La pandémie liée au nouveau coronavirus a placé l’État et l’ensemble de ses institutions dans une situation subite et inédite. L’institution judiciaire, qui joue un rôle central dans la régulation des rapports sociaux et la protection des droits des citoyens, s’est mobilisée pour trouver de nouveaux modes d’organisation permettant d’assurer la continuité de sa mission tout en préservant la santé de chacun.
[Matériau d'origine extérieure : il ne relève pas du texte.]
Lemma PX_low va : 0 ≤ va < MAXVA → PX 2 va < 256.
Proof. intros Hva. rw PX_div //. change (2 ^ _) with 1073741824. vlia. Qed.

(** [walk] with allocation. *)
Lemma walk_levels_alloc va alloc ls : alloc ≠ 0 → ∀ s root l N π p,
  own s root l N → N !! π = Some p → (length π + length ls = 2)%nat →
  (π = [] → match ls with lv :: _ => PX lv va < 256 | [] => True end) →
  ∃ r s' l' N', walk_levels ls p va alloc s = Ret r s' ∧
    own s' root l' N' ∧ evolves s l N s' l' N' ∧
    (∀ x, leaf (k_mem s') N' x = leaf (k_mem s) N x) ∧
    match r with
    | Some q => N' !! (π ++ ((λ lv, PX lv va) <$> ls)) = Some q
    | None => l' = []
    end.
Proof.
  intros Hal. induction ls as [|lv ls IH]; intros s root l N π p Ho Hp Hlen Hlow;
    cbn [walk_levels fmap list_fmap].
  { exists (Some p), s, l, N. rw app_nil_r. by split_and!; [| |apply evolves_refl|..]. }
  cbn in Hlen. unfold ld. msimp.
  pose proof (rep_entry (own_rep Ho) Hp ltac:(lia) (PX_range lv va)) as He.
  replace (π ++ PX lv va :: ((λ lv, PX lv va) <$> ls))
    with ((π ++ [PX lv va]) ++ ((λ lv, PX lv va) <$> ls)) by rw -app_assoc //.
  assert (length (π ++ [PX lv va]) + length ls = 2)%nat as Hlen'
    by (rw length_app; cbn; lia).
  assert (π ++ [PX lv va] = [] → match ls with lv' :: _ => PX lv' va < 256 | [] => True end) as Hlow'
    by by destruct π.
  destruct (N !! (π ++ [PX lv va])) as [q|] eqn:Hq.
  - rw He. pose proof (rep_page (own_rep Ho) Hq) as Hpq.
    destruct (Z.eqb_spec (Z.land (Z.lor (PA2PTE q) PTE_V) PTE_V) 0) as [E|_];
      [by apply entry_valid in E|]. cbn [negb]. rw entry_pa //. by apply IH.
  - rw He. cbn [Z.eqb negb]. destruct (Z.eqb_spec alloc 0); [done|].
    destruct l as [|a l].
    { rewrite -> (bind_Ret _ _ _ _ _ (kalloc_nil s (own_lock Ho) (own_free Ho))).
      exists None, s, [], N. by split_and!; [| |apply evolves_refl|..]. }
    rewrite -> (bind_Ret _ _ _ _ _ (kalloc_cons s a l (own_lock Ho) (own_free Ho))).
    destruct (own_free Ho) as [(_ & Ha & _) _].
    destruct (Z.eqb_spec a 0); [destruct Ha as (_ & _ & ?); lia|].
    unfold kmemset, st. msimp.
    destruct (alloc_node s root l N π p (PX lv va) a Ho Hp ltac:(lia) (PX_range _ _) Hlow Hq)
      as (Ho' & Hev & Hleaf).
    edestruct (IH _ root l _ (π ++ [PX lv va]) a Ho') as (r & s' & l' & N' & E & Ho'' & Hev' & Hl' & Hr);
      [by rw lookup_insert_eq|done|done|].
    exists r, s', l', N'. split_and!; [|done|by eapply evolves_trans| |done].
    + by rewrite <- E.
    + intros x. by rw Hl' Hleaf.
Qed.

Lemma walk_alloc s root l N va :
  own s root l N → 0 ≤ va < MAXVA →
  ∃ r s' l' N', walk root va 1 s = Ret r s' ∧
    own s' root l' N' ∧ evolves s l N s' l' N' ∧
    (∀ x, leaf (k_mem s') N' x = leaf (k_mem s) N x) ∧
    (r = 0 ∧ l' = [] ∨
     ∃ q, leaf_page N' va = Some q ∧ r = pte_at q (PX 0 va)).
Proof.
  intros Ho Hva. unfold walk. destruct (Z.leb_spec MAXVA va); [lia|].
  edestruct (walk_levels_alloc va 1 [2; 1] ltac:(done) s root l N []) as
    (r & s' & l' & N' & E & Ho' & Hev & Hl & Hr);
    [done|apply (rep_root (own_rep Ho))|done|intros _; by apply PX_low|].
  erewrite bind_Ret; [|done]. destruct r as [q|].
  - exists (pte_at q (PX 0 va)), s', l', N'. split_and!; try done. right. by exists q.
  - exists 0, s', l', N'. split_and!; try done. by left.
Qed.
(* ===== verification/Uspace.v ===== *)
(** * User address spaces (kernel/vm.c: uvm*, copyin, copyout)

    [uspace] relates a page table to the map from virtual page numbers to
    the physical pages that the address space owns; [ustep] is what every
    operation promises: it changes memory only inside the footprint of the
    address space and the free list, and pages that stay mapped keep their
    contents. *)

From S2P Require Import Prelude Riscv KState Spinlock KString Kalloc Vm PageTable.
Open Scope Z_scope.

(** Virtual page number to physical page and permissions. *)
Abbreviation umap := (gmap Z (Z * Z)).

Section uspace.
Context `{Image}.

(** ** User address spaces

    [u] maps virtual page numbers to the physical page and permission of the
    pages the address space owns. *)

Record uspace (s : kstate) (root : Z) (l : list Z) (N : ptree) (u : umap) : Prop := {
  us_own : own s root l N;
  us_range k e : u !! k = Some e → 0 ≤ k ∧ 4096 * k + 4096 ≤ MAXVA;
  us_leaf k e : u !! k = Some e → leaf (k_mem s) N (4096 * k) = pte_of e.1 e.2;
  us_perm k e : u !! k = Some e → 0 ≤ e.2 < 1024 ∧ Z.lor e.2 PTE_V ≠ PTE_V;
  us_page k e : u !! k = Some e → page_ok e.1 ∧ (e.1 ∉ l) ∧ (∀ π, N !! π ≠ Some (e.1));
  us_inj k k' e e' : u !! k = Some e → u !! k' = Some e' → e.1 = e'.1 → k = k'
}.
Arguments us_own {s root l N u}.
Arguments us_range {s root l N u} _ {k e}.
Arguments us_leaf {s root l N u} _ {k e}.
Arguments us_perm {s root l N u} _ {k e}.
Arguments us_page {s root l N u} _ {k e}.
Arguments us_inj {s root l N u} _ {k k' e e'}.

(** The pages an address space and the free list are made of. *)
Definition footprint (l : list Z) (N : ptree) (u : umap) (b : Z) : Prop :=
  b ∈ l ∨ (∃ π, N !! π = Some b) ∨ (∃ k fl, u !! k = Some (b, fl)).

(** An operation on the address space: memory outside of the footprint does
    not change, the footprint stays the same, so that no page is lost, and the
    pages that stay mapped keep their contents. *)
Record ustep (s : kstate) (l : list Z) (N : ptree) (u : umap)
    (s' : kstate) (l' : list Z) (N' : ptree) (u' : umap) : Prop := {
  st_state : ∃ m f, s' = set_k_mem m (set_k_freelist f s);
  st_foreign b : b mod 4096 = 0 → ¬ footprint l N u b → agree (k_mem s) (k_mem s') b;
  st_shrink b : footprint l' N' u' b → footprint l N u b;
  st_whole b : footprint l N u b → footprint l' N' u' b;
  st_keep k e : u !! k = Some e → u' !! k = Some e → agree (k_mem s) (k_mem s') e.1
}.

Lemma ustep_refl s l N u : ustep s l N u s l N u.
Proof. split; try done. exists (k_mem s), (k_freelist s). by destruct s. Qed.

Lemma ustep_trans s l N u s1 l1 N1 u1 s2 l2 N2 u2 :
  (∀ k e, u !! k = Some e → u2 !! k = Some e → u1 !! k = Some e) →
  ustep s l N u s1 l1 N1 u1 → ustep s1 l1 N1 u1 s2 l2 N2 u2 → ustep s l N u s2 l2 N2 u2.
Proof.
  intros Hu [(m1 & f1 & E1) Hf1 Hs1 Hw1 Hk1] [(m2 & f2 & E2) Hf2 Hs2 Hw2 Hk2]. split.
  - exists m2, f2. rw E2 E1. by destruct s.
  - intros b Hb Hn. eapply agree_trans; [by apply Hf1|apply Hf2; [done|]].
    intros Hfp. by apply Hn, Hs1.
  - intros b Hb. by apply Hs1, Hs2.
  - intros b Hb. by apply Hw2, Hw1.
  - intros k e He He2. pose proof (Hu k e He He2).
    eapply agree_trans; [by eapply Hk1|by eapply Hk2].
Qed.

(** The table may evolve under the address space. *)
Lemma evolves_ustep s root l N u s' l' N' :
  uspace s root l N u → own s' root l' N' → evolves s l N s' l' N' →
  (∀ k e, u !! k = Some e → leaf (k_mem s') N' (4096 * k) = leaf (k_mem s) N (4096 * k)) →
  uspace s' root l' N' u ∧ ustep s l N u s' l' N' u.
Proof.
  intros Hu Ho' [Hst (used & Hused & HN) Ht Hsub Hag] Hl. split; split.
  - done.
  - intros k e. apply (us_range Hu).
  - intros k e He. rw (Hl _ _ He). by apply (us_leaf Hu).
  - intros k e. apply (us_perm Hu).
  - intros k e He. destruct (us_page Hu He) as (Hp & Hnl & HnN).
    rw Hused not_elem_of_app in Hnl. destruct Hnl as [Hnu Hnl].
    split_and!; [done|done|]. intros π Hπ.
    destruct (HN _ _ Hπ) as [?|?]; [by eapply HnN|done].
  - intros k k' e e'. apply (us_inj Hu).
  - done.
  - intros b Hb Hfp. apply Hag; [done| |].
    + intros ?. apply Hfp. by left.
    + intros π ?. apply Hfp. right; left. by exists π.
  - intros b [Hb|[[π Hπ]|Hb]].
    + left. rw Hused elem_of_app. by right.
    + destruct (HN _ _ Hπ) as [?|?]; [right; left; by exists π|].
      left. rw Hused elem_of_app. by left.
    + by right; right.
  - intros b [Hb|[[π Hπ]|Hb]].
    + destruct (Ht b Hb); [by left|by right; left].
    + right; left. exists π. by eapply lookup_weaken.
    + by right; right.
  - intros k e He _. destruct (us_page Hu He) as ([Hal _] & Hnl & HnN). by apply Hag.
Qed.
(** C20. [mappages] and [walkaddr] agree. On a well-formed page table, mapping
    an unmapped range with user permission returns 0 or -1, and -1 only when
    no page is free; the table stays well-formed. After 0 every address of
    the range translates to the corresponding physical page; addresses of
    other pages translate as before, also after -1 where the pages not
    reached are concerned. *)
Theorem mappages_translates s root l N va size pa perm :
  own s root l N → 0 ≤ va → 0 < size → va + size ≤ MAXVA →
  0 ≤ pa → pa mod 4096 = 0 → pa + size + 4096 ≤ 2 ^ 56 →
  0 ≤ perm < 1024 → Z.testbit perm 4 = true →
  (∀ x, va - va mod 4096 ≤ x < MAXVA → x / 4096 ≤ (va + size - 1) / 4096 →
     Z.land (leaf (k_mem s) N x) PTE_V = 0) →
  ∃ r s' l' N', mappages root va size pa perm s = Ret r s' ∧ own s' root l' N' ∧
    (r = 0 ∨ r = -1 ∧ l' = []) ∧
    (r = 0 → ∀ x, va ≤ x < va + size →
       walkaddr root x s' = Ret (pa + (x - (va - va mod 4096)) / 4096 * 4096) s') ∧
    (∀ x, 0 ≤ x < MAXVA → ¬ (va / 4096 ≤ x / 4096 ≤ (va + size - 1) / 4096) →
       ∃ p, walkaddr root x s = Ret p s ∧ walkaddr root x s' = Ret p s').
Proof.
  intros Ho Hva Hsz Hm Hpa Hpal Hpar Hp Hb Hfree.
  destruct (mappages_spec s root l N va size pa perm Ho Hva Hsz Hm Hpa Hpal Hpar Hp Hfree)
    as (r & s' & l' & N' & k & E & Ho' & Hev & Hl & Hr).
  exists r, s', l', N'. split_and!; [done|done|naive_solver| |].
  - intros -> x Hx. destruct Hr as [[_ ->]|(? & _)]; [|done].
    rewrite -> (walkaddr_spec s' root l' N'); [|done|lia]. cbv zeta. rw Hl; [|lia].
    unfold map_range. rw !(decide_True (P := _ ≤ x < _)); [|zlia..].
    assert (0 ≤ (x - (va - va mod 4096)) / 4096 * 4096 < size + 4096) as Hq by zlia.
    revert Hq. generalize ((x - (va - va mod 4096)) / 4096). intros q Hq. rw decide_True.
    + rw pte_of_pa //; [lia|]. rw Z.mod_add //.
    + split_and!; [lia|apply pte_of_valid|]. by rw land_PTE_U pte_of_bit4 Hb.
  - intros x Hx Hn. rewrite -> (walkaddr_spec s root l N) by (done || lia).
    rewrite -> (walkaddr_spec s' root l' N') by (done || lia). cbv zeta. rw Hl //. unfold map_range. rw !(decide_False (P := _ ≤ x < _)); [by eexists|..].
    all: 
    destruct Hr as [[_ ->]|(_ & _ & ?)]; zlia.
Qed.

(** C21. Growing a process is all or nothing. From an address space whose pages
    from [oldsz] (rounded up) to [newsz] are unmapped, [uvmalloc] returns:
    either [newsz], and each of these pages is mapped to a zero-filled page
    of its own with permissions W, X, R and U; or 0 for lack of memory, and
    the address space is what it was. In both cases every other page keeps
    its mapping and its contents, and no page is lost ([ustep]). *)
Theorem uvmalloc_all_or_nothing s root l N u oldsz newsz :
  uspace s root l N u → 0 ≤ oldsz ≤ newsz → newsz ≤ MAXVA →
  let k0 := (oldsz + 4095) / 4096 in let k1 := Z.max k0 ((newsz + 4095) / 4096) in
  (∀ j, k0 ≤ j < k1 → u !! j = None ∧ Z.land (leaf (k_mem s) N (4096 * j)) PTE_V = 0) →
  ∃ r s' l' N' u', uvmalloc root oldsz newsz s = Ret r s' ∧ uspace s' root l' N' u' ∧
    ustep s l N u s' l' N' u' ∧
    (∀ x, 0 ≤ x < MAXVA → ¬ (k0 ≤ x / 4096 < k1) → leaf (k_mem s') N' x = leaf (k_mem s) N x) ∧
    (r = newsz ∧
       (∀ j, ¬ (k0 ≤ j < k1) → u' !! j = u !! j) ∧
       (∀ j, k0 ≤ j < k1 → ∃ e, u' !! j = Some e ∧ e.2 = perm_all ∧ zero_page (k_mem s') e.1) ∨
     r = 0 ∧ u' = u ∧
       (∀ j, k0 ≤ j < k1 → Z.land (leaf (k_mem s') N' (4096 * j)) PTE_V = 0)).
Proof.
  intros Hu Hsz Hm k0 k1 Hd. unfold uvmalloc. destruct (Z.ltb_spec newsz oldsz); [lia|].
  assert (PGROUNDUP oldsz = 4096 * k0) as -> by (rw PGROUNDUP_spec; unfold k0; vlia). cbv zeta.
  destruct (uvmalloc_loop s root l N u k0 newsz (Z.to_nat (k1 - k0))
    (Z.to_nat ((newsz - 4096 * k0) / PGSIZE + 2)) k0 s l N u)
    as (r & s' & l' & N' & u' & E & Hu' & R); try (unfold k1, k0; vlia).
  - apply filled_refl.
  - done.
  - intros j Hj. apply Hd. lia.
  - replace (k0 + Z.to_nat (k1 - k0)) with k1 in R by lia.
    exists r, s', l', N', u'. split; [done|]. split; [done|].
    destruct R as [[-> [Hst Hold Hnew Hl]]|(-> & -> & Hst & Hl & Hl')];
      (split; [done|]; split; [done|]); [left|right]; done.
Qed.


(** C27. What the kernel copies to user memory it reads back. [copyout] to a
    range mapped for user code returns 0; [copyin] from the range then gives
    the bytes that were written, and user bytes outside of it have not
    changed. *)
Theorem copyout_copyin s root l N u va src :
  uspace s root l N u → 0 ≤ va → va + length src ≤ MAXVA →
  (∀ x, va ≤ x < va + length src → user_ok u x) →
  ∃ s', copyout root va src (length src) s = Ret 0 s' ∧ uspace s' root l N u ∧
    copyin root va (length src) s' = Ret (0, src) s' ∧
    (∀ x, ¬ (va ≤ x < va + length src) → ubyte (k_mem s') u x = ubyte (k_mem s) u x).
Proof.
  intros Hu Hva Hm Hok.
  destruct (copyout_spec s root l N u va src Hu Hva Hm Hok) as (m' & E & Hu' & _ & Hub).
  exists (set_k_mem m' s). split_and!; [done|done| |].
  - rewrite -> (copyin_spec _ _ _ _ _ va (length src) Hu') by (done || lia). do 2 f_equal.
    apply list_eq. intros i. destruct (decide (i < length src)%nat) as [Hi|Hi].
    + rw list_lookup_fmap (lookup_seqZ_lt va _ i); [|lia]. cbn. rw Hub decide_True; [|lia].
      rw list_lookup_lookup_total_lt //. do 2 f_equal. lia.
    + rw (lookup_ge_None_2 src); [|lia]. apply lookup_ge_None_2. rw length_fmap length_seqZ. lia.
  - intros x Hx. kcbn. by rw Hub decide_False.
Qed.

(** C4. User pointers cannot reach kernel memory. Whatever address and length
    [copyout] is called with, it returns 0 or -1, the page table and free
    list stay well-formed, and no page changes but those mapped for user
    code in this address space. *)
Theorem copyout_isolated s root l N u va src :
  uspace s root l N u → user_closed (k_mem s) N u → 0 ≤ va < 2 ^ 64 →
  ∃ r s', copyout root va src (length src) s = Ret r s' ∧ (r = 0 ∨ r = -1) ∧
    uspace s' root l N u ∧ s' = set_k_mem (k_mem s') s ∧
    (∀ b, b mod 4096 = 0 → (∀ k e, u !! k = Some e → Z.testbit e.2 4 = true → e.1 ≠ b) →
       agree (k_mem s) (k_mem s') b).
Proof.
  intros Hu Hc Hva.
  destruct (copyout_any_loop root l N u (npages (va mod 4096) (length src))
    (Z.to_nat (length src / PGSIZE + 3)) s va src (length src)) as (r & m' & E & R); try done.
  - unfold npages. case_decide; vlia.
  - exists r, (set_k_mem m' s). naive_solver.
Qed.

(** C28. [copyinstr] copies exactly a C string: when a NUL follows [n < max]
    non-zero user bytes, the result is 0 and the bytes stored are the string
    with its NUL; when there is no NUL among the first [max] bytes it is -1. *)
Theorem copyinstr_correct s root l N u va n max :
  uspace s root l N u → 0 ≤ va → 0 ≤ n ≤ max → va + n ≤ MAXVA →
  (∀ x, va ≤ x < va + n → user_ok u x ∧ ubyte (k_mem s) u x ≠ 0) →
  (n < max → va + n < MAXVA ∧ user_ok u (va + n) ∧ ubyte (k_mem s) u (va + n) = 0) →
  copyinstr root va max s =
    if decide (n < max) then Ret (0, (ubyte (k_mem s) u <$> seqZ va n) ++ [0]) s
    else Ret (-1, ubyte (k_mem s) u <$> seqZ va n) s.
Proof.
  intros Hu Hva Hn Hm Hok Hz. case_decide as Hlt.
  - destruct (Hz Hlt) as (? & ? & ?). apply (copyinstr_spec _ _ l N); try done; try lia.
    + intros x Hx. destruct (decide (x = va + n)) as [->|]; [done|]. apply Hok. lia.
    + intros x Hx. by apply Hok.
  - assert (n = max) as -> by lia. unfold copyinstr.
    rewrite -> (copyinstr_long s root l N u (npages va max) Hu _ [] va max); try done; [|lia].
    apply npages_bound; lia.
Qed.

(** C13. [uvmcopy], the memory part of [fork]. The child's table is disjoint
    from the parent's and maps nothing below [sz]. The call returns 0 or -1;
    after 0 every byte of user memory below [sz] reads the same in the child
    as in the parent, through pages of its own; after -1 the child owns the
    pages it owned before. No page is lost: each one that was free or the
    child's is so afterwards. The parent's memory is unchanged in both
    cases. *)
Theorem uvmcopy_copies s old new l No Nn uo un sz :
  uspace s old l No uo → uspace s new l Nn un →
  (∀ b, footprint [] No uo b → ¬ footprint l Nn un b) → 0 ≤ sz ≤ MAXVA →
  (∀ j, 0 ≤ j < (sz + 4095) / 4096 →
     is_Some (uo !! j) ∧ un !! j = None ∧ Z.land (leaf (k_mem s) Nn (4096 * j)) PTE_V = 0) →
  ∃ r s' l' Nn' un', uvmcopy old new sz s = Ret r s' ∧
    uspace s' old l' No uo ∧ uspace s' new l' Nn' un' ∧
    (∀ b, footprint l Nn un b ↔ footprint l' Nn' un' b) ∧
    (∀ x, ubyte (k_mem s') uo x = ubyte (k_mem s) uo x) ∧
    (r = 0 ∧ (∀ x, 0 ≤ x < sz → ubyte (k_mem s') un' x = ubyte (k_mem s) uo x) ∨
     r = -1 ∧ un' = un).
Proof.
  intros Ho Hn Hdis Hsz Hd.
  destruct (uvmcopy_spec s old new l No Nn uo un Ho Hdis sz Hn Hsz Hd)
    as (r & s' & l' & N' & u' & E & Hu' & Hst & Ho' & Hag & _ & R).
  exists r, s', l', N', u'. split; [done|]. split; [done|]. split; [done|]. split.
  { intros b. split; [apply (st_whole _ _ _ _ _ _ _ _ Hst)|apply (st_shrink _ _ _ _ _ _ _ _ Hst)]. }
  split.
  - intros x. unfold ubyte. destruct (uo !! (x / 4096)) as [e|] eqn:He; [|done].
    apply (Hag e.1); [|zlia]. right; right. exists (x / 4096), e.2. by destruct e.
  - destruct R as [(-> & _ & Hnew)|(-> & -> & _)]; [left|by right]. split; [done|].
    intros x Hx. destruct (Hnew (x / 4096)) as (e & He & e0 & He0 & _ & Hc); [zlia|].
    unfold ubyte. rw He He0. apply Hc. zlia.
Qed.
End vm_correct.

(** ** A small address space

    Page 1 below [PHYSTOP] is the root of a table, pages 2 and 3 its inner
    pages for address 0, which is mapped to page 4; page 5 is free and page 6
    is the root of an empty table. *)
Section small.
#[local] Existing Instance image0.

Definition pg (i : Z) : Z := 2281701376 - 4096 * i.
Definition mem_small : bytemem :=
  st64 (st64 (st64 ∅ (pg 1) (Z.lor (PA2PTE (pg 2)) PTE_V))
             (pg 2) (Z.lor (PA2PTE (pg 3)) PTE_V))
       (pg 3) (pte_of (pg 4) perm_all).
Definition st_small : kstate := set_k_mem mem_small (set_k_freelist (pg 5) kstate0).
Definition table_small : ptree := <[[] := pg 1]> (<[[0] := pg 2]> {[ [0; 0] := pg 3 ]}).
Definition user_small : umap := {[ 0 := (pg 4, perm_all) ]}.

Lemma pg_ok i : 1 ≤ i ≤ 16 → page_ok (pg i).
Proof.
  intros Hi. unfold page_ok, pg. change PHYSTOP with 2281701376.
  change end_ with (2281701376 - 65536). zlia.
Qed.

Lemma mem_small_zero a :
  (a + 8 ≤ pg 1 ∨ pg 1 + 8 ≤ a) → (a + 8 ≤ pg 2 ∨ pg 2 + 8 ≤ a) →
  (a + 8 ≤ pg 3 ∨ pg 3 + 8 ≤ a) → ld64 mem_small a = 0.
Proof. intros H1 H2 H3. unfold mem_small. by rw !ld64_st64_ne. Qed.

Lemma kmem_small : kmem_inv st_small [pg 5].
Proof.
  split; [|apply NoDup_singleton]. cbn. split_and!; [done|by apply pg_ok|].
  apply mem_small_zero; unfold pg; lia.
Qed.

Lemma table_small_inv π p :
  table_small !! π = Some p →
  (π = [] ∧ p = pg 1) ∨ (π = [0] ∧ p = pg 2) ∨ (π = [0; 0] ∧ p = pg 3).
Proof.
  unfold table_small.
  intros [[<- <-]|[_ [[<- <-]|[_ [<- <-]%lookup_singleton_Some]]%lookup_insert_Some]]%lookup_insert_Some;
    naive_solver.
Qed.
Grâce au dévouement des personnels de greffe, des magistrats du siège et du parquet, des avocats, l’activité pénale et civile s’est poursuivie autant que possible au regard des contraintes nées de ce contexte.
Bien sûr, comme dans tous les pays frappés par le coronavirus, le traitement des affaires a été fortement ralenti : dans plusieurs tribunaux et cours d’appel de toute taille, une grande partie des contentieux civils, prud’homaux ou encore commerciaux n’a pas pu être examinée dans les délais habituels. Il a fallu du temps pour organiser les services. Pour combler ce retard, il en faudra encore, et aussi beaucoup d’inventivité et d’énergie.
En raison de son statut – cour suprême judiciaire – et de son rôle spécifique – s’assurer que l’interprétation des textes de loi est harmonisée sur l’ensemble du territoire de la République –, la situation de la Cour de cassation est différente de celle des juridictions du fond. L’urgence qui a pu présider au choix de maintenir ou non certaines activités en présentiel s’est manifestée de manière moins prégnante, d’autant que la procédure y est entièrement dématérialisée en matière civile.
Il était cependant essentiel de maintenir les audiences de la chambre criminelle traitant de pourvois urgents mettant en jeu les libertés individuelles. En cette période, il est crucial que la Cour assure sa mission de régulation.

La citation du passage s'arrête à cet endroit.